Effects of PPARδ-specific siRNA on digoxin-induced PPARδ expression and cardiac TnI phosphorylation in HG-treated H9c2 cells. The HG-treated H9c2 cells were incubated with siRNA-PPARδ or siRNA-control for 48 h before incubation with 1 µmol·L⁻¹ digoxin for 30 min, and were then harvested to measure PPARδ protein expression (A) and TnI phosphorylation (B) by Western blot analysis. All values are expressed as mean ± SEM (n = 4 per group). **P < 0.01 as compared with the HG-treated cells, and ##P < 0.01 as compared with the HG-treated cells incubated with siRNA-control.

Figure 5

Effects of PPARδ-specific siRNA on digoxin-induced cell contraction in HG-treated H9c2 cells.
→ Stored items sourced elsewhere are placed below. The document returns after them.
Lemma run_inv_eprint line : run_inv R E (eprint line).
Proof. apply run_inv_same_fs. by intros w o w' [= <- <-]. Qed.

Lemma run_inv_is_file p : run_inv R E (is_file p).
Proof. apply run_inv_same_fs. by intros w o w' [= <- <-]. Qed.

Lemma run_inv_read_text p : run_inv R E (read_text p).
Proof.
  apply run_inv_same_fs. intros w o w'. unfold read_text.
  destruct (fs w !! p) as [[]|]; by intros [= <- <-].
Qed.

Lemma run_inv_subprocess_run e cmd : run_inv R E (subprocess_run e cmd).
Proof. apply run_inv_same_fs. by intros w o w' [= <- <-]. Qed.

Lemma run_inv_bind {A B} (m : M A) (k : A -> M B) :
  run_inv R E m -> (forall a, run_inv R E (k a)) -> run_inv R E (bind m k).
Proof.
  intros Hm Hk w o w'. unfold bind.
  destruct (m w) as [[a|n|x] w1] eqn:Em; destruct (Hm _ _ _ Em) as [H1 H2].
  - intros Hka. destruct (Hk _ _ _ _ Hka) as [H3 H4]. split; [by eapply R_trans|done].
  - intros [= <- <-]. split; [done|]. intros m' [= <-]. by apply H2.
  - intros [= <- <-]. split; [done|]. by intros m' [=].
Qed.

Lemma run_inv_for_each {A} (l : list A) body :
  (forall x, x ∈ l -> run_inv R E (body x)) -> run_inv R E (for_each l body).
Proof.
  induction l as [|x l IH]; intros H; simpl; [apply run_inv_ret|].
  apply run_inv_bind; [apply H; left|]. intros _. apply IH.
  intros y Hy. apply H. by right.
Qed.

Hypothesis E_one : E 1.
Hypothesis R_mkdir_p : forall p, run_inv R E (mkdir_p p).
Hypothesis R_write_text : forall p content,
  (2 <= length p)%nat \/ p = ["index.html"] -> run_inv R E (write_text p content).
The HG-treated H9c2 cells were incubated with siRNA-PPARδ (Si) or siRNA-control cells (Sc) for 48 h before incubation with 1 µmol·L⁻¹ digoxin for 30 min and then applied for measurement of the planar surface area. The upper panel (A) shows the representative change of cells in each group. The lower panel (B) expresses the differences between four groups as mean ± SEM (n = 6 per group). Both digoxin-treated group and Sc treated with digoxin group were markedly different compared to the controls (*P < 0.05 and **P < 0.01).